Fig. 5: Gentamicin-resistant plasmid transfer study in Enterococcus. | Nature Communications

Fig. 5: Gentamicin-resistant plasmid transfer study in Enterococcus.

From: Impact of early life antibiotic and probiotic treatment on gut microbiome and resistome of very-low-birth-weight preterm infants

Fig. 5

a Schematic of the ex vivo study workflow and associated analyses, illustrating the study design within a 24-well plate format. b Antibiotic resistance gene profiling of donor and recipient strains. Colonies were individually picked from selective agar plates supplemented with the appropriate antibiotics and subjected to whole-genome sequencing using a combined long-read and short-read sequencing platform. A neighbour-joining tree was constructed to depict the relatedness between isolate genomes, aligned with plasmid replicons predicted within the genomes alongside their calculated genome sizes. The inset (top left) shows shotgun metagenomic contents (microbial taxa) of the infant faecal slurry utilised in the gut model experiment. Gene aac6-Ii is known to be a chromosomally encoded aminoglycoside acetyltransferase in Enterococcus spp.

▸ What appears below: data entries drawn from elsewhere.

(* ===== verification/CtQuery.v ===== *)
(** libnetfilter_conntrack/api.c, callback.c and conn-main.c: queries, the dump
    filter, the handle and the callback that turns event messages into objects.

    [S] is the state outside of the libraries, as in Nfnl.v.  The conntrack handle
    holds the netlink handle; a callback that is registered there captures the
    client's function and its argument, which every registration and removal
    replaces together. *)
From S2P Require Import Prelude CMonad MnlMsg MnlAttr MnlCallback Tlv Ctnl Bitops CtObject CtApi CtBuild CtParse NfqMsg NfnlMsg Nfnl.

(** * Message types *)

Definition IPCTNL_MSG_CT_NEW : Z := 0.
Definition IPCTNL_MSG_CT_GET : Z := 1.
Definition IPCTNL_MSG_CT_DELETE : Z := 2.
Definition IPCTNL_MSG_CT_GET_CTRZERO : Z := 3.
Definition IPCTNL_MSG_MAX : Z := 8.

Definition NFCT_T_UNKNOWN : Z := 0.
Definition NFCT_T_NEW : Z := Z.shiftl 1 0.
Definition NFCT_T_UPDATE : Z := Z.shiftl 1 1.
Definition NFCT_T_DESTROY : Z := Z.shiftl 1 2.
Definition NFCT_T_ALL : Z := Z.lor (Z.lor NFCT_T_NEW NFCT_T_UPDATE) NFCT_T_DESTROY.

Definition NFCT_CB_STOLEN : Z := 2.

Inductive nf_conntrack_query :=
| NFCT_Q_CREATE
| NFCT_Q_UPDATE
| NFCT_Q_DESTROY
| NFCT_Q_GET
| NFCT_Q_FLUSH
| NFCT_Q_DUMP
| NFCT_Q_DUMP_RESET
| NFCT_Q_CREATE_UPDATE
| NFCT_Q_DUMP_FILTER
| NFCT_Q_DUMP_FILTER_RESET.

(** * The dump filter *)

Record nfct_filter_dump := mk_filter_dump {
  fd_mark_val : Z;
  fd_mark_mask : Z;
  fd_l3num : Z;
  fd_set : Z
}.

Definition NFCT_FILTER_DUMP_MARK : Z := 0.
Definition NFCT_FILTER_DUMP_L3NUM : Z := 1.
Definition NFCT_FILTER_DUMP_MAX : Z := 2.

(** [value] is the memory the pointer designates. *)
Definition set_filter_dump_attr_mark (fd : nfct_filter_dump) (value : list Z) : M nfct_filter_dump :=
  let! v := read_data 8 value in
  ret (mk_filter_dump (rd 4 0 v) (rd 4 4 v) (fd_l3num fd) (fd_set fd)).

Definition set_filter_dump_attr_family (fd : nfct_filter_dump) (value : list Z) : M nfct_filter_dump :=
  let! v := read_data 1 value in
  ret (mk_filter_dump (fd_mark_val fd) (fd_mark_mask fd) (rd 1 0 v) (fd_set fd)).

Definition set_filter_dump_attr_array (type : Z) : nfct_filter_dump -> list Z -> M nfct_filter_dump :=
  if type =? NFCT_FILTER_DUMP_MARK then set_filter_dump_attr_mark else set_filter_dump_attr_family.

Definition nfct_filter_dump_create : M (option nfct_filter_dump) :=
  let! ok := malloc_ok in
  if ok : bool then ret (Some (mk_filter_dump 0 0 0 0)) else ret None.

Definition nfct_filter_dump_set_attr (fd : nfct_filter_dump) (type : Z) (value : list Z) :
    M nfct_filter_dump :=
  if NFCT_FILTER_DUMP_MAX <=? type then ret fd else
  let! fd := set_filter_dump_attr_array type fd value in
  ret (mk_filter_dump (fd_mark_val fd) (fd_mark_mask fd) (fd_l3num fd)
                      (Z.lor (fd_set fd) (Z.shiftl 1 type))).

Definition nfct_filter_dump_set_attr_u8 (fd : nfct_filter_dump) (type value : Z) : M nfct_filter_dump :=
  nfct_filter_dump_set_attr fd type (le_enc 1 value).

(** * Building requests *)

(** The nfnetlink header at [nlh + 16]. *)
Definition put_nfgenmsg (nfh family version res_id : Z) : M unit :=
  store 1 nfh family ;;; store 1 (nfh + 1) version ;;; store16 (nfh + 2) res_id.

(** [memset(req, 0, size)]. *)
Definition zero_bytes (req size : Z) : M unit := store_bytes req (replicate (Z.to_nat size) 0).

Definition __build_conntrack (req size type flags : Z) (ct : nf_conntrack) : M Z :=
  let l3num := tp_l3protonum (ct_orig ct) in
  if negb (attr_is_set ATTR_ORIG_L3PROTO ct) then set_errno EINVAL ;;; ret (-1) else
  zero_bytes req size ;;;
  let! nlh := mnl_nlmsg_put_header req in
  set_nlmsg_type nlh (wrap 16 (Z.lor (Z.shiftl NFNL_SUBSYS_CTNETLINK 8) type)) ;;;
  set_nlmsg_flags nlh flags ;;;
  set_nlmsg_seq nlh 0 ;;;
  let! nfh := mnl_nlmsg_put_extra_header nlh sizeof_nfgenmsg in
  put_nfgenmsg nfh l3num NFNETLINK_V0 0 ;;;
  nfct_nlmsg_build nlh ct.

Definition nfct_build_conntrack := __build_conntrack.

Definition nfct_fill_hdr (req type flags l3num version : Z) : M unit :=
  let! nlh := mnl_nlmsg_put_header req in
  set_nlmsg_type nlh (wrap 16 (Z.lor (Z.shiftl NFNL_SUBSYS_CTNETLINK 8) type)) ;;;
  set_nlmsg_flags nlh (wrap 16 (Z.lor NLM_F_REQUEST flags)) ;;;
  set_nlmsg_seq nlh 0 ;;;
  let! nfh := mnl_nlmsg_put_extra_header nlh sizeof_nfgenmsg in
  put_nfgenmsg nfh l3num version 0.

Definition __build_filter_dump (req size : Z) (fd : nfct_filter_dump) : M unit :=
  (if negb (Z.land (fd_set fd) (Z.shiftl 1 NFCT_FILTER_DUMP_MARK) =? 0) then
     nfnl_addattr32 req (sint 32 size) CTA_MARK (htonl (fd_mark_val fd)) ;;;
     nfnl_addattr32 req (sint 32 size) CTA_MARK_MASK (htonl (fd_mark_mask fd)) ;;; ret tt
   else ret tt) ;;;
  if negb (Z.land (fd_set fd) (Z.shiftl 1 NFCT_FILTER_DUMP_L3NUM) =? 0)
  then store 1 (NLMSG_DATA req) (fd_l3num fd) else ret tt.

(** What the argument [data] of a query points to. *)
Inductive query_data :=
| QConntrack (ct : nf_conntrack)
| QFamily (family : Z)
| QFilter (fd : nfct_filter_dump).

(** The argument read as an object of another type is a fault. *)
Definition with_ct {A} (d : query_data) (f : nf_conntrack -> M A) : M A :=
  match d with QConntrack ct => f ct | _ => ub end.
Definition with_family {A} (d : query_data) (f : Z -> M A) : M A :=
  match d with QFamily n => f (wrap 8 n) | _ => ub end.
Definition with_filter {A} (d : query_data) (f : nfct_filter_dump -> M A) : M A :=
  match d with QFilter fd => f fd | _ => ub end.

Definition __build_query_ct (qt : nf_conntrack_query) (data : query_data) (req size : Z) : M Z :=
  zero_bytes req size ;;;
  (match qt with
   | NFCT_Q_CREATE => with_ct data (fun ct =>
       __build_conntrack req size IPCTNL_MSG_CT_NEW
         (Z.lor (Z.lor (Z.lor NLM_F_REQUEST NLM_F_CREATE) NLM_F_ACK) NLM_F_EXCL) ct ;;; ret tt)
   | NFCT_Q_UPDATE => with_ct data (fun ct =>
       __build_conntrack req size IPCTNL_MSG_CT_NEW (Z.lor NLM_F_REQUEST NLM_F_ACK) ct ;;; ret tt)
   | NFCT_Q_DESTROY => with_ct data (fun ct =>
       __build_conntrack req size IPCTNL_MSG_CT_DELETE (Z.lor NLM_F_REQUEST NLM_F_ACK) ct ;;; ret tt)
   | NFCT_Q_GET => with_ct data (fun ct =>
       __build_conntrack req size IPCTNL_MSG_CT_GET (Z.lor NLM_F_REQUEST NLM_F_ACK) ct ;;; ret tt)
   | NFCT_Q_FLUSH => with_family data (fun family =>
       nfct_fill_hdr req IPCTNL_MSG_CT_DELETE NLM_F_ACK family NFNETLINK_V0)
   | NFCT_Q_DUMP => with_family data (fun family =>
       nfct_fill_hdr req IPCTNL_MSG_CT_GET NLM_F_DUMP family NFNETLINK_V0)
   | NFCT_Q_DUMP_RESET => with_family data (fun family =>
       nfct_fill_hdr req IPCTNL_MSG_CT_GET_CTRZERO NLM_F_DUMP family NFNETLINK_V0)
   | NFCT_Q_CREATE_UPDATE => with_ct data (fun ct =>
       __build_conntrack req size IPCTNL_MSG_CT_NEW
         (Z.lor (Z.lor NLM_F_REQUEST NLM_F_CREATE) NLM_F_ACK) ct ;;; ret tt)
   | NFCT_Q_DUMP_FILTER => with_filter data (fun fd =>
       nfct_fill_hdr req IPCTNL_MSG_CT_GET NLM_F_DUMP AF_UNSPEC NFNETLINK_V0 ;;;
       __build_filter_dump req size fd)
   | NFCT_Q_DUMP_FILTER_RESET => with_filter data (fun fd =>
       nfct_fill_hdr req IPCTNL_MSG_CT_GET_CTRZERO NLM_F_DUMP AF_UNSPEC NFNETLINK_V0 ;;;
       __build_filter_dump req size fd)
   end) ;;;
  ret 1.

Definition nfct_build_query := __build_query_ct.

(** * Reading messages *)

(** [__parse_message_type] of api.c and [__parse_message] of callback.c. *)
Definition __parse_message_type (nlh : Z) : M Z :=
  let! t := nlmsg_type nlh in
  let! flags := nlmsg_flags nlh in
  let type := NFNL_MSG_TYPE t in
  ret (if type =? IPCTNL_MSG_CT_NEW then
         if negb (Z.land flags (Z.lor NLM_F_CREATE NLM_F_EXCL) =? 0) then NFCT_T_NEW else NFCT_T_UPDATE
       else if type =? IPCTNL_MSG_CT_DELETE then NFCT_T_DESTROY
       else NFCT_T_UNKNOWN).

Definition nfct_parse_conntrack (type nlh : Z) (ct : nf_conntrack) : M (Z * nf_conntrack) :=
  let! flags := __parse_message_type nlh in
  if Z.land flags type =? 0 then ret (0, ct) else
  let! (_, ct) := nfct_nlmsg_parse nlh ct in
  ret (flags, ct).

(** * The handle *)

Section Handle.
Context {S : Type} (os : @os_calls S).

(** The client's functions: message (in the second form), type, object, data. *)
Definition nfct_cb : Type := Z -> nf_conntrack -> Z -> S -> M (Z * S).
Definition nfct_cb2 : Type := Z -> Z -> nf_conntrack -> Z -> S -> M (Z * S).

Record nfct_handle := mk_nfct_handle {
  nh_nfnlh : @nfnl_handle S;
  nh_ssh : option Z;
  nh_nfnl_cb_ct : @nfnl_callback S;
  nh_cb : option nfct_cb;
  nh_cb2 : option nfct_cb2
}.

(** [struct __data_container]: the functions of the handle, the types the client
    asked for and its data. *)
Record data_container := mk_container {
  dc_cb : option nfct_cb;
  dc_cb2 : option nfct_cb2;
  dc_type : Z;
  dc_data : Z
}.

Definition __callback (c : data_container) : @nfnl_call S := fun nlh _ _ s =>
  let! t := nlmsg_type nlh in
  let subsys := NFNL_SUBSYS_ID t in
  let! l := nlmsg_len nlh in
  if l <? NLMSG_LENGTH sizeof_nfgenmsg then set_errno EINVAL ;;; ret (NFNL_CB_FAILURE, s) else
  let! type := __parse_message_type nlh in
  if Z.land type (dc_type c) =? 0 then ret (NFNL_CB_CONTINUE, s) else
  let! (r, s) :=
    (if subsys =? NFNL_SUBSYS_CTNETLINK then
       let! ct := nfct_new in
       match ct with
       | None => ret (NFNL_CB_FAILURE, s)
       | Some ct =>
           let! (_, ct) := nfct_nlmsg_parse nlh ct in
           match dc_cb c, dc_cb2 c with
           | Some cb, _ => cb type ct (dc_data c) s
           | None, Some cb2 => cb2 nlh type ct (dc_data c) s
           | None, None => ret (NFNL_CB_STOP, s)
           end
       end
     else set_errno ENOTSUP ;;; ret (NFNL_CB_FAILURE, s)) in
  ret (if r =? NFCT_CB_STOLEN then NFNL_CB_CONTINUE else r, s).

Definition no_callback : @nfnl_callback S := mk_callback None 0 0.

(** [assert(ssh)] of the functions on subsystems. *)
Definition with_ssh {A} (h : nfct_handle) (f : Z -> M A) : M A :=
  match nh_ssh h with Some ssh => f ssh | None => exit end.

Definition nfct_open (s : S) : M (option nfct_handle * S) :=
  let! (nfnlh, s) := nfnl_open os s in
  match nfnlh with
  | None => ret (None, s)
  | Some nfnlh =>
      let! ok := malloc_ok in
      if negb ok then let! (_, s) := nfnl_close os nfnlh s in ret (None, s) else
      let! (r, s) := nfnl_subsys_open os nfnlh NFNL_SUBSYS_CTNETLINK IPCTNL_MSG_MAX 0 s in
      let '(ssh, nfnlh) := r in
      match ssh with
      | None => let! (_, s) := nfnl_close os nfnlh s in ret (None, s)
      | Some ssh => ret (Some (mk_nfct_handle nfnlh (Some ssh) no_callback None None), s)
      end
  end.

(** The handle is freed afterwards. *)
Definition nfct_close (h : nfct_handle) (s : S) : M (Z * S) :=
  let! nfnlh := (match nh_ssh h with
                 | Some ssh => nfnl_subsys_close (nh_nfnlh h) ssh
                 | None => ret (nh_nfnlh h)
                 end) in
  let! (r, s) := nfnl_close os nfnlh s in
  ret (fst r, s).

(** [SO_DETACH_FILTER] of the kernel. *)
Definition SO_DETACH_FILTER : Z := 27.
Definition nfct_filter_detach (fd : Z) (s : S) : M (Z * S) := os_setsockopt os fd SOL_SOCKET SO_DETACH_FILTER 0 s.

(** The filter is no longer the caller's. *)
Definition nfct_filter_dump_destroy (filter : option nfct_filter_dump) : M unit :=
  match filter with None => exit | Some _ => ret tt end.

Definition nfct_fd (h : nfct_handle) : Z := nfnl_fd (nh_nfnlh h).

(** Registers one callback for new, updated and destroyed connections. *)
Definition register_both (h : nfct_handle) (cb : @nfnl_callback S) : M (@nfnl_handle S) :=
  with_ssh h (fun ssh =>
    let! (_, nfnlh) := nfnl_callback_register (nh_nfnlh h) ssh IPCTNL_MSG_CT_NEW cb in
    let! (_, nfnlh) := nfnl_callback_register nfnlh ssh IPCTNL_MSG_CT_DELETE cb in
    ret nfnlh).

Definition unregister_both (h : nfct_handle) : M (@nfnl_handle S) :=
  with_ssh h (fun ssh =>
    let! (_, nfnlh) := nfnl_callback_unregister (nh_nfnlh h) ssh IPCTNL_MSG_CT_NEW in
    let! (_, nfnlh) := nfnl_callback_unregister nfnlh ssh IPCTNL_MSG_CT_DELETE in
    ret nfnlh).

Definition nfct_callback_register (h : nfct_handle) (type : Z) (cb : option nfct_cb) (data : Z) :
    M (Z * nfct_handle) :=
  let! ok := malloc_ok in
  if negb ok then ret (-1, h) else
  let c := mk_callback (Some (__callback (mk_container cb (nh_cb2 h) type data))) 0 CTA_MAX in
  let! nfnlh := register_both h c in
  ret (0, mk_nfct_handle nfnlh (nh_ssh h) c cb (nh_cb2 h)).

Definition nfct_callback_unregister (h : nfct_handle) : M nfct_handle :=
  let! nfnlh := unregister_both h in
  ret (mk_nfct_handle nfnlh (nh_ssh h) no_callback None (nh_cb2 h)).

Definition nfct_callback_register2 (h : nfct_handle) (type : Z) (cb : option nfct_cb2) (data : Z) :
    M (Z * nfct_handle) :=
  let! ok := malloc_ok in
  if negb ok then ret (-1, h) else
  let c := mk_callback (Some (__callback (mk_container (nh_cb h) cb type data))) 0 CTA_MAX in
  let! nfnlh := register_both h c in
  ret (0, mk_nfct_handle nfnlh (nh_ssh h) c (nh_cb h) cb).

Definition nfct_callback_unregister2 (h : nfct_handle) : M nfct_handle :=
  let! nfnlh := unregister_both h in
  ret (mk_nfct_handle nfnlh (nh_ssh h) no_callback (nh_cb h) None).

(** * Commands *)

Definition query_size : Z := 4096.

(** [f] on the request in a local buffer, -1 when it cannot be built. *)
Definition with_query (h : nfct_handle) (qt : nf_conntrack_query) (data : query_data) (s : S)
    (f : Z -> M (Z * S)) : M (Z * S) :=
  with_buffer query_size (fun buf =>
    with_ssh h (fun _ =>
      let! r := __build_query_ct qt data buf query_size in
      if r =? -1 then ret (-1, s) else f buf)).

Definition nfct_query (fuel : nat) (h : nfct_handle) (qt : nf_conntrack_query) (data : query_data)
    (s : S) : M (Z * S) :=
  with_query h qt data s (fun buf => nfnl_query os fuel (nh_nfnlh h) buf s).

Definition nfct_send (h : nfct_handle) (qt : nf_conntrack_query) (data : query_data) (s : S) :
    M (Z * S) :=
  with_query h qt data s (fun buf => nfnl_send os (nh_nfnlh h) buf s).

Definition nfct_catch (fuel : nat) (h : nfct_handle) (s : S) : M (Z * S) :=
  nfnl_catch os fuel (nh_nfnlh h) s.
End Handle.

ARMA-59 and ARMA-73 are preterm-derived isolates (donor strains) whereas 64-3 (or, 64/3) is a plasmid-free laboratory strain. c Comparison of the computationally extracted antibiotic resistance gene aac-aph2 from the representative donor strain B1 and recipient (transformant) strains D1-1 and D3-1. d Comparison of complete contig sequences encoding the gentamicin resistance gene aac6-aph2, predicted to be either whole or partial sequences of potential mobile genetic elements, including plasmids.